Holzart-typische Komplikationen vermeiden

Beschichtung von Lärchenholz im Außenbereich

Dank seiner markanten Maserung ist Lärche eine beliebte Holzart für Fenster, Haustüren und Fassadenverkleidungen. Bei der Beschichtung haben viele Hersteller aber bereits negative Erfahrungen mit Absackern, Rissbildung und Krakelierungen gemacht. Das hat im wesentlichen zwei Gründe. Zum einen ist der abrupte Wechsel zwischen Früh- und Spätholz mit starken Dichteunterschieden verbunden. Diese können zu Haftungsproblemen führen, die Folge ist eine 'gekräuselte' Lackoberfläche mit Luftblasen, Runzeln oder Krakelierungen bis hin zu Rissen im Lack.

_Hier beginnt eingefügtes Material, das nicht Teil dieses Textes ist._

(** Where one invocation of the async [renderPage] stands: suspended at
    [await pdf.getPage(pageNumber)], suspended at
    [await renderTaskRef.current.promise], or returned. *)
Inductive Stage := AwaitGetPage | AwaitRaster | Settled.

(** One invocation of [renderPage]: the [pageNumber] argument and the
    [activeScale] of its closure, its stage, and whether [cancel()] was
    called on the render task it created.  An invocation is identified by
    its position in [calls], in request order, and so is the render task
    it creates (each invocation creates at most one). *)
Record RenderCall := mkCall {
  pageNumber : Z;
  activeScale : Q;
  stage : Stage;
  cancelRequested : bool
}.

Record State := mkState {
  pdf : option PDFDocumentProxy;
  currentPage : Z;
  loading : bool;
  scale : Q;
  isPanning : bool;
  lastPanPoint : Z * Z;
  (** [renderTaskRef.current]: the stored render task, by its invocation *)
  renderTaskRef : option nat;
  (** [canvasRef.current] is not null *)
  canvasRef : bool;
  (** the wheel effect's [wheelTimeout]: the [deltaY] of the event whose
      timer is pending *)
  wheelTimeout : option Q;
  calls : list RenderCall
}.

Definition init : State :=
  {| pdf := None; currentPage := 1; loading := false; scale := 1.2%Q;
     isPanning := false; lastPanPoint := (0, 0); renderTaskRef := None;
     canvasRef := false; wheelTimeout := None; calls := [] |}.

Definition setPdf (x : option PDFDocumentProxy) (v : State) : State :=
  mkState x (currentPage v) (loading v) (scale v) (isPanning v)
          (lastPanPoint v) (renderTaskRef v) (canvasRef v) (wheelTimeout v)
          (calls v).
Definition setCurrentPage (x : Z) (v : State) : State :=
  mkState (pdf v) x (loading v) (scale v) (isPanning v) (lastPanPoint v)
          (renderTaskRef v) (canvasRef v) (wheelTimeout v) (calls v).
Definition setLoading (x : bool) (v : State) : State :=
  mkState (pdf v) (currentPage v) x (scale v) (isPanning v) (lastPanPoint v)
          (renderTaskRef v) (canvasRef v) (wheelTimeout v) (calls v).
Definition setScale (x : Q) (v : State) : State :=
  mkState (pdf v) (currentPage v) (loading v) x (isPanning v)
          (lastPanPoint v) (renderTaskRef v) (canvasRef v) (wheelTimeout v)
          (calls v).
Definition setRenderTaskRef (x : option nat) (v : State) : State :=
  mkState (pdf v) (currentPage v) (loading v) (scale v) (isPanning v)
          (lastPanPoint v) x (canvasRef v) (wheelTimeout v) (calls v).
Definition setCanvasRef (x : bool) (v : State) : State :=
  mkState (pdf v) (currentPage v) (loading v) (scale v) (isPanning v)
          (lastPanPoint v) (renderTaskRef v) x (wheelTimeout v) (calls v).
Definition setWheelTimeout (x : option Q) (v : State) : State :=
  mkState (pdf v) (currentPage v) (loading v) (scale v) (isPanning v)
          (lastPanPoint v) (renderTaskRef v) (canvasRef v) x (calls v).
Definition setCalls (x : list RenderCall) (v : State) : State :=
  mkState (pdf v) (currentPage v) (loading v) (scale v) (isPanning v)
          (lastPanPoint v) (renderTaskRef v) (canvasRef v) (wheelTimeout v) x.
(** The catalog loaded from [complete_module]. *)
Definition demo_manager : PromptManager :=
  Manager (list_to_map
    [ ("core_identity", "You are Natalie.");
      ("language_rules", "Answer in the language of the user.");
      ("startup_instructions", "Greet the caller.");
      ("mid_conversation", "Keep the context.");
      ("tool_usage", "Call the tools.");
      ("closing", "Ask for a follow-up.");
      ("faq_info", "Fees and hostels.");
      ("conversation_flow", "Greeting, contact, counseling.");
      ("tone_style", "Warm and short.") ]).

(** A catalog with a blank section and without [tone_style]. *)
Definition sparse_manager : PromptManager :=
  Manager (list_to_map
    [ ("core_identity", "You are Natalie.");
      ("language_rules", "   ");
      ("closing", "Ask for a follow-up.") ]).

(** A world without a client and without records. *)
Definition quiet : world unit := World tt [].

(** A test double for the client: its data attributes, its methods (each
    returns, or raises the given exception) and the calls it received. *)
Record mock_client : Type := Mock {
  mock_attrs : gmap string string;
  mock_methods : gmap string (option exn);
  mock_calls : list (string * string)
}.

#[export] Instance mock_service : LLMService mock_client := {|
  hasattr c name :=
    inr (bool_decide (is_Some (mock_attrs c !! name))
         || bool_decide (is_Some (mock_methods c !! name)));
  setattr c name v :=
    (inr tt, Mock (<[name := v]> (mock_attrs c)) (mock_methods c) (mock_calls c));
  call_method c name arg :=
    let c' := Mock (mock_attrs c) (mock_methods c) (mock_calls c ++ [(name, arg)]) in
    match mock_methods c !! name with
    | Some None => (inr tt, c')
    | Some (Some e) => (inl e, c')
    | None => (inl (Raised "AttributeError" true name), c)
    end
|}.

(** A client with a settable field only. *)
Definition field_client : mock_client :=
  Mock {[ "system_instruction" := "old" ]} ∅ [].

(** A client with an update operation only. *)
Definition method_client : mock_client :=
  Mock ∅ {[ "update_system_instruction" := None ]} [].

(** A client with neither. *)
Definition bare_client : mock_client := Mock ∅ ∅ [].

(** A client whose update operation raises. *)
Definition failing_client : mock_client :=
  Mock ∅
    {[ "update_system_instruction" := Some (Raised "RuntimeError" true "boom") ]}
    [].



(** A place for the module [system_prompt]. *)
Definition demo_location : string := "/srv/agent/system_prompt.py".

(** A service like [S] whose every call of an operation raises: it differs
    from [S] in [call_method] only. *)
Definition without_operations {C : Type} (S : LLMService C) : LLMService C := {|
  hasattr := @hasattr C S;
  setattr := @setattr C S;
  call_method c name arg := (inl (Raised "TypeError" true name), c)
|}.

(** ** The global instance *)

(** [get_prompt_manager].  The module variable [_prompt_manager_instance]
    is passed in and handed back: it is assigned only when the constructor
    returned, so a load that raises leaves it [None]. *)
Definition get_prompt_manager {C : Type} (module : namespace)
    (_prompt_manager_instance : option PromptManager)
    : world C → (exn + PromptManager) * option PromptManager * world C :=
  λ w,
    match _prompt_manager_instance with
    | None =>
        match __init__ module w with
        | (inr self, w') => (inr self, Some self, w')
        | (inl e, w') => (inl e, None, w')
        end
    | Some self => (inr self, Some self, w)
    end.

(** The keys [_format_datetime_context] reads. *)
Definition datetime_fields : list string :=
  [ "readable_date"; "day_of_week"; "current_date"; "current_time";
    "timezone"; "tomorrow_readable"; "tomorrow_day"; "tomorrow_date" ].

(** The fixed selection of [get_compact_prompt]. *)
Definition compact_sections : list string :=
  ["core_identity"; "language_rules"; "mid_conversation"].

(** * Properties *)

(** ** Strings *)

Lemma truthy_rstrip (s : string) : Str.truthy (Str.rstrip s) = negb (Str.blank s).
Proof.
  induction s as [|c s IH]; [done|].
  cbn [Str.rstrip Str.blank].
  destruct (Str.rstrip s) as [|d r]; cbn [Str.truthy] in *.
  - apply (f_equal negb) in IH. rewrite negb_involutive in IH. rewrite <- IH.
    by destruct (Str.isspace c).
  - apply (f_equal negb) in IH. rewrite negb_involutive in IH. rewrite <- IH.
    by rewrite andb_false_r.
Qed.

Lemma blank_lstrip (s : string) : Str.blank (Str.lstrip s) = Str.blank s.
Proof.
  induction s as [|c s IH]; [done|].
  cbn [Str.lstrip Str.blank]. destruct (Str.isspace c) eqn:Hc; [done|].
  cbn [Str.blank]. by rewrite Hc.
Qed.

(** The test [section_content.strip()] of the loops holds exactly when the
    text has a character that is not white space. *)
Lemma truthy_strip (s : string) : Str.truthy (Str.strip s) = negb (Str.blank s).
Proof. unfold Str.strip. by rewrite truthy_rstrip, blank_lstrip. Qed.

Lemma truthy_false (s : string) : Str.truthy s = false ↔ s = EmptyString.
Proof. by destruct s. Qed.

Lemma length_append (s t : string) :
  String.length (s +:+ t) = String.length s + String.length t.
Proof.
  induction s as [|c s IH]; [done|].
  change (String c s +:+ t) with (String c (s +:+ t)).
  cbn [String.length]. by rewrite IH.
Qed.

Lemma length_separator : String.length separator = 2.
Proof. reflexivity. Qed.

(** Between [n] blocks there are [n - 1] separators and nothing else. *)
Lemma length_join (sep : string) (blocks : list string) :
  String.length (Str.join sep blocks)
  = total_length blocks + String.length sep * (length blocks - 1).
Proof.
  induction blocks as [|b [|b' bs] IH].
  - cbn. lia.
  - cbn. lia.
  - change (Str.join sep (b :: b' :: bs))
      with (b +:+ sep +:+ Str.join sep (b' :: bs)).
    rewrite !length_append, IH. cbn [total_length foldr length].
    rewrite !Nat.sub_succ, !Nat.sub_0_r, (Nat.mul_succ_r _ (length bs)). lia.
Qed.

Lemma append_assoc (s t u : string) : (s +:+ t) +:+ u = s +:+ t +:+ u.
Proof.
  induction s as [|c s IH]; [done|].
  change (String c ((s +:+ t) +:+ u) = String c (s +:+ t +:+ u)).
  by rewrite IH.
Qed.

Lemma join_snoc (sep : string) (blocks : list string) (b b' : string) :
  Str.join sep ((b :: blocks) ++ [b'])
  = Str.join sep (b :: blocks) +:+ sep +:+ b'.
Proof.
  revert b. induction blocks as [|c blocks IH]; intros b; [done|].
  change (Str.join sep ((b :: c :: blocks) ++ [b']))
    with (b +:+ sep +:+ Str.join sep ((c :: blocks) ++ [b'])).
  rewrite IH.
  change (Str.join sep (b :: c :: blocks))
    with (b +:+ sep +:+ Str.join sep (c :: blocks)).
  by rewrite !append_assoc.
Qed.

(** ** The selection *)

Lemma stage_sections_prefix (stage : string) :
  ∃ keys, stage_sections stage = "core_identity" :: "language_rules" :: keys.
Proof.
  unfold stage_sections.
  repeat match goal with |- context [if ?b then _ else _] => destruct b end;
    eexists; reflexivity.
Qed.

Lemma stage_sections_other (stage : string) :
  stage ∉ ["startup"; "mid_conversation"; "closing"; "active"] →
  stage_sections stage = ["core_identity"; "language_rules"].
Proof.
  intros Hs. unfold stage_sections, value.
  repeat match goal with
  | |- context [String.eqb stage ?s] =>
      destruct (String.eqb_spec stage s) as [->|_];
      [exfalso; apply Hs; set_solver|]
  end.
  reflexivity.
Qed.

Lemma filter_all {A} (P : A → Prop) `{∀ x, Decision (P x)} (l : list A) :
  (∀ x, x ∈ l → P x) → filter P l = l.
Proof.
  induction l as [|x l IH]; intros Hl; [done|].
  rewrite filter_cons, decide_True by (apply Hl; set_solver).
  f_equal. apply IH. intros y Hy. apply Hl. set_solver.
Qed.

Lemma sections_to_include_exclude (stage : string)
    (include_sections exclude_sections : option (list string)) :
  sections_to_include stage include_sections exclude_sections
  = filter (λ s, s ∉ default [] exclude_sections)
      (sections_to_include stage include_sections None).
Proof.
  unfold sections_to_include. cbn [list_truthy].
  destruct exclude_sections as [[|x l]|]; cbn [list_truthy default]; [|done|].
  - symmetry. apply filter_all. intros ? _. set_solver.
  - symmetry. apply filter_all. intros ? _. set_solver.
Qed.

(** ** Running the assembler *)

Section Runs.
Context {C : Type}.
Implicit Types (w : world C) (self : PromptManager).

Lemma bind_ret_run {A B} (m : Py C A) (k : A → Py C B) w a w' :
  m w = (inr a, w') → bind m k w = k a w'.
Proof. intros Hm. unfold bind. by rewrite Hm. Qed.

(** One turn of the loop: a key of the catalog with a text that is not
    blank adds its text, a key the catalog lacks adds a warning, and no turn
    raises. *)
Lemma resolve_section_run self key parts w :
  resolve_section self key parts w
  = (inr (parts ++ section_blocks self [key]),
     World (w_client w) (w_log w ++ (unknown_warning <$> unknown_keys self [key]))).
Proof.
  unfold resolve_section, dict_contains, dict_getitem, section_blocks,
    unknown_keys, surviving_text.
  cbn [omap list_omap]. rewrite filter_cons, filter_nil.
  destruct (prompt_sections self !! key) as [text|] eqn:Hk.
  - rewrite bool_decide_true by eauto.
    rewrite decide_False by done.
    unfold bind, ret. rewrite truthy_strip.
    destruct w as [c l]. cbn. rewrite app_nil_r.
    by destruct (Str.blank text); cbn; rewrite ?app_nil_r.
  - rewrite bool_decide_false by (by intros [? ?]).
    rewrite decide_True by done.
    by rewrite app_nil_r.
Qed.

Lemma section_blocks_cons self key keys :
  section_blocks self (key :: keys)
  = section_blocks self [key] ++ section_blocks self keys.
Proof.
  unfold section_blocks. cbn [omap list_omap].
  by destruct (surviving_text self key).
Qed.

Lemma unknown_keys_cons self key keys :
  unknown_keys self (key :: keys)
  = unknown_keys self [key] ++ unknown_keys self keys.
Proof. unfold unknown_keys. by rewrite <- filter_app. Qed.

(** The whole loop. *)
Lemma for_in_resolve_section self keys parts w :
  for_in keys (resolve_section self) parts w
  = (inr (parts ++ section_blocks self keys),
     World (w_client w) (w_log w ++ (unknown_warning <$> unknown_keys self keys))).
Proof.
  revert parts w. induction keys as [|key keys IH]; intros parts w.
  - destruct w. cbn. by rewrite !app_nil_r.
  - cbn [for_in].
    rewrite (bind_ret_run _ _ _ _ _ (resolve_section_run self key parts w)).
    rewrite IH. cbn [w_client w_log].
    rewrite (section_blocks_cons self key keys).
    rewrite (unknown_keys_cons self key keys), fmap_app.
    by rewrite !app_assoc.
Qed.
(** C1. For all lists [bvals] and [bvecs] and every natural number [n_b0],
    the profile returned by [generate_gradient_profile] has as b-values
    [n_b0] zeros followed by [bvals], as b-vectors [n_b0] copies of
    [[0, 0, 0]] followed by [bvecs], and holds the parameter object of
    [g_type]; in particular, b-values [[1000, 2000]], b-vectors
    [[[1,0,0], [0,1,0]]] and [n_b0 = 2] give [[0, 0, 1000, 2000]] and
    [[[0,0,0], [0,0,0], [1,0,0], [0,1,0]]]. *)
Theorem generate_gradient_profile_pads :
  (∀ (bvals : list num) (bvecs : list (list num)) (n_b0 : nat) g_type args kwargs,
     let profile :=
       generate_gradient_profile bvals bvecs (Z.of_nat n_b0) g_type args kwargs in
     gp_bvals profile = replicate n_b0 (py_int 0) ++ bvals
     ∧ gp_bvecs profile = replicate n_b0 [py_int 0; py_int 0; py_int 0] ++ bvecs
     ∧ gp_g_type profile = AcquisitionType_value g_type args kwargs)
  ∧ (let profile :=
       generate_gradient_profile
         [py_int 1000; py_int 2000]
         [[py_int 1; py_int 0; py_int 0]; [py_int 0; py_int 1; py_int 0]]
         2 default_g_type [] [] in
     gp_bvals profile = [py_int 0; py_int 0; py_int 1000; py_int 2000]
     ∧ gp_bvecs profile =
         [[py_int 0; py_int 0; py_int 0]; [py_int 0; py_int 0; py_int 0];
          [py_int 1; py_int 0; py_int 0]; [py_int 0; py_int 1; py_int 0]]).
Proof.
  split.
  - intros bvals bvecs n_b0 g_type args kwargs profile. subst profile.
    rewrite gradient_profile_bvals, gradient_profile_bvecs, Nat2Z.id.
    done.
  - split; reflexivity.
Qed.
Lemma suggest_refinements_one_add llm s c rs c' :
  ReflectionAgent.suggest_refinements llm s c = Ok (rs, c') ->
  List.length (filter is_add rs) <= 1.
Proof.
  unfold ReflectionAgent.suggest_refinements. intros H.
  apply bind_ok in H. destruct H as (ms & c1 & Hm & H).
  apply modify_failed_no_add in Hm.
  assert (Hadd : forall d t,
             List.length (filter is_add (ms ++ [ReflectionAgent.Add d t])) <= 1).
  { intros d t. rewrite filter_app, Hm. cbn. lia. }
  assert (Hms : List.length (filter is_add ms) <= 1) by (rewrite Hm; cbn; lia).
  destruct (negb _); [| apply ret_ok in H; destruct H as [<- _]; exact Hms].
  unfold bind, call in H. destruct (PyStr.contains _ _);
    [| apply ret_ok in H; destruct H as [<- _]; exact Hms].
  destruct (PyStr.split _ _) as [|d [|t [|x l]]];
    apply ret_ok in H; destruct H as [<- _]; auto.
Qed.

Lemma reflect_node_frame llm state c s' c' :
  Workflow.reflect_node llm state c = Ok (s', c') ->
  extends (tasks state) (tasks s') /\
  List.length (tasks state) <= List.length (tasks s')
    <= S (List.length (tasks state)) /\
  original_query s' = original_query state /\
  final_answer s' = final_answer state /\
  needs_replan s' = needs_replan state /\
  current_task_id s' = current_task_id state /\
  feedback s' = feedback state.
Proof.
  intros H. unfold Workflow.reflect_node in H. unbind H.
  destruct (_ && _).
  - unbind H. apply ret_ok in H. destruct H as [<- _].
    cbn [tasks set_tasks set_iteration_count set_should_continue original_query
         final_answer needs_replan current_task_id feedback].
    destruct (apply_refinements_extend a0 (tasks state)) as [He Hl].
    pose proof (suggest_refinements_one_add _ _ _ _ _ Hm0) as H1.
    split; [exact He|]. split; [lia|]. repeat split.
  - apply ret_ok in H. destruct H as [<- _].
    cbn [tasks set_should_continue original_query final_answer needs_replan
         current_task_id feedback].
    split; [apply extends_refl|]. split; [lia|]. repeat split.
Qed.

(** X14. The reflect stage never raises and never deletes a task: every
    task stays at its position with its id, tool and result, either
    untouched or reset to pending with its error cleared, and at most
    one task is appended.  Of the other fields it writes
    [iteration_count] and [should_continue] only. *)
Theorem reflect_node_keeps_tasks
        (llm : nat -> string) (state : WorkflowState) (c : nat) :
  exists s' c',
    Workflow.reflect_node llm state c = Ok (s', c') /\
    extends (tasks state) (tasks s') /\
    List.length (tasks state) <= List.length (tasks s')
      <= S (List.length (tasks state)) /\
    original_query s' = original_query state /\
    final_answer s' = final_answer state /\
    needs_replan s' = needs_replan state /\
    current_task_id s' = current_task_id state /\
    feedback s' = feedback state.
Proof.
  destruct (reflect_node_returns llm state c) as (s' & c' & H).
  exists s', c'. split; [exact H|].
  exact (reflect_node_frame llm state c s' c' H).
Qed.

Eine weitere Komplikation sind wasserlösliche, phenolische Inhaltsstoffe im Lärchenholz. In Verbindung mit dem niedrigen pH-Wert des Holzes (ca. 4) haben sie einen negativen Effekt auf das Verdickersystem des Lackes und beeinträchtigen dessen Standfestigkeit. So kann bei vertikalen Flächen der Lackfilm reißen, und es entstehen Absacker.

Die einzige Möglichkeit, solche Komplikationen zuverlässig in den Griff zu bekommen, ist der Einsatz einer Spezialgrundierung. Teknos hat dafür die wässrige 2K-Spezialgrundierung ANTI STAIN AQUA 5300 im Programm. Sie sperrt kritische Inhaltsstoffe in Lärchenholz ab und gleicht Strukturunterschiede im Holz aus. Die Grundierung wird vor der Endbeschichtung eingesetzt und stellt auch bei unterschiedlichen Holzqualitäten eine gleichmäßige, glatte Oberfläche sicher.

Für die Zukunft liefern neue Forschungsergebnisse interessante Ansätze. Das Projekt 'LarchCoat' der Holzforschung Austria (bei dem auch Teknos beteiligt war), hat gezeigt, dass die hohe Konzentration des Mehrfachzuckers Arabinogalactan im Lärchenkernholz negative Auswirkung auf die Filmbildung hat. Teknos nutzt diese Erkenntnisse für die Entwicklung einer wässrigen 1K-Spezialgrundierung für Lärche. Zur Zeit ist jedoch die 2K-Grundierung ANTI STAIN AQUA 5300 das Mittel der Wahl, um Lärchenholz in einem wässrigen System zuverlässig zu beschichten.